Your instructions:
Your reply should consist of the listing, copied exactly.

Input records:
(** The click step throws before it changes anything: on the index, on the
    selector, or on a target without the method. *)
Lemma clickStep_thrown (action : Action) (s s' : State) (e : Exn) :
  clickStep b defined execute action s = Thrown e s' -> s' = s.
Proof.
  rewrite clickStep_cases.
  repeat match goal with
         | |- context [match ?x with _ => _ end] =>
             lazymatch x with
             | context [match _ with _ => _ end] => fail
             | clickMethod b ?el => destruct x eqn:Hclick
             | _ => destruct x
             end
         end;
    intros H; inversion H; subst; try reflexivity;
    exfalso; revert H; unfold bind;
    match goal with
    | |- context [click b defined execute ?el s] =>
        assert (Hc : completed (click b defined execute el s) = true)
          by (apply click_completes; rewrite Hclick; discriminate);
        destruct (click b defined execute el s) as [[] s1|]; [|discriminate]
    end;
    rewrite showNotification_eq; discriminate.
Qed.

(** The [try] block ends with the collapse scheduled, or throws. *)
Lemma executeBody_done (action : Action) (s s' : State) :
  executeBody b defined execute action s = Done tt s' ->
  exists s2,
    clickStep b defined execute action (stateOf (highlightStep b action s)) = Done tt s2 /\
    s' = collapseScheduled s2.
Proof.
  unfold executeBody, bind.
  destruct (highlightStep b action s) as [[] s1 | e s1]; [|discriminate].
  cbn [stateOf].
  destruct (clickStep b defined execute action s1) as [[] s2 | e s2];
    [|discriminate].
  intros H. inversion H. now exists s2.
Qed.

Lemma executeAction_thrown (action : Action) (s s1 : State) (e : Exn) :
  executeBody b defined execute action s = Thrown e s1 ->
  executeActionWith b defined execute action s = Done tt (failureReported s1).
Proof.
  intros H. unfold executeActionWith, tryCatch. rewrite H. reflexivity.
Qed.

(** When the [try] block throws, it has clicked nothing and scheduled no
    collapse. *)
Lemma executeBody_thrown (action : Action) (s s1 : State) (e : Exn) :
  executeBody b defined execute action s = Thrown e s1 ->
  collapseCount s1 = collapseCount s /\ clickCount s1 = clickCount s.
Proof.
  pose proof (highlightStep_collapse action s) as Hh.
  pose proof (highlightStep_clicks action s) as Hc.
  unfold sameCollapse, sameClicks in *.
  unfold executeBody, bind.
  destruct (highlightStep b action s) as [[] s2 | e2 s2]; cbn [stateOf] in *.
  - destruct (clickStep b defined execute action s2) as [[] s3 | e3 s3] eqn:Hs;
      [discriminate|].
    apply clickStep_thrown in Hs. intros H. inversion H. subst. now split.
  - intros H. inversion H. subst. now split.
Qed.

Problem solution:
(** The click step throws before it changes anything: on the index, on the
    selector, or on a target without the method. *)
Lemma clickStep_thrown (action : Action) (s s' : State) (e : Exn) :
  clickStep b defined execute action s = Thrown e s' -> s' = s.
Proof.
  rewrite clickStep_cases.
  repeat match goal with
         | |- context [match ?x with _ => _ end] =>
             lazymatch x with
             | context [match _ with _ => _ end] => fail
             | clickMethod b ?el => destruct x eqn:Hclick
             | _ => destruct x
             end
         end;
    intros H; inversion H; subst; try reflexivity;
    exfalso; revert H; unfold bind;
    match goal with
    | |- context [click b defined execute ?el s] =>
        assert (Hc : completed (click b defined execute el s) = true)
          by (apply click_completes; rewrite Hclick; discriminate);
        destruct (click b defined execute el s) as [[] s1|]; [|discriminate]
    end;
    rewrite showNotification_eq; discriminate.
Qed.

(** The [try] block ends with the collapse scheduled, or throws. *)
Lemma executeBody_done (action : Action) (s s' : State) :
  executeBody b defined execute action s = Done tt s' ->
  exists s2,
    clickStep b defined execute action (stateOf (highlightStep b action s)) = Done tt s2 /\
    s' = collapseScheduled s2.
Proof.
  unfold executeBody, bind.
  destruct (highlightStep b action s) as [[] s1 | e s1]; [|discriminate].
  cbn [stateOf].
  destruct (clickStep b defined execute action s1) as [[] s2 | e s2];
    [|discriminate].
  intros H. inversion H. now exists s2.
Qed.

Lemma executeAction_thrown (action : Action) (s s1 : State) (e : Exn) :
  executeBody b defined execute action s = Thrown e s1 ->
  executeActionWith b defined execute action s = Done tt (failureReported s1).
Proof.
  intros H. unfold executeActionWith, tryCatch. rewrite H. reflexivity.
Qed.

(** When the [try] block throws, it has clicked nothing and scheduled no
    collapse. *)
Lemma executeBody_thrown (action : Action) (s s1 : State) (e : Exn) :
  executeBody b defined execute action s = Thrown e s1 ->
  collapseCount s1 = collapseCount s /\ clickCount s1 = clickCount s.
Proof.
  pose proof (highlightStep_collapse action s) as Hh.
  pose proof (highlightStep_clicks action s) as Hc.
  unfold sameCollapse, sameClicks in *.
  unfold executeBody, bind.
  destruct (highlightStep b action s) as [[] s2 | e2 s2]; cbn [stateOf] in *.
  - destruct (clickStep b defined execute action s2) as [[] s3 | e3 s3] eqn:Hs;
      [discriminate|].
    apply clickStep_thrown in Hs. intros H. inversion H. subst. now split.
  - intros H. inversion H. subst. now split.
Qed.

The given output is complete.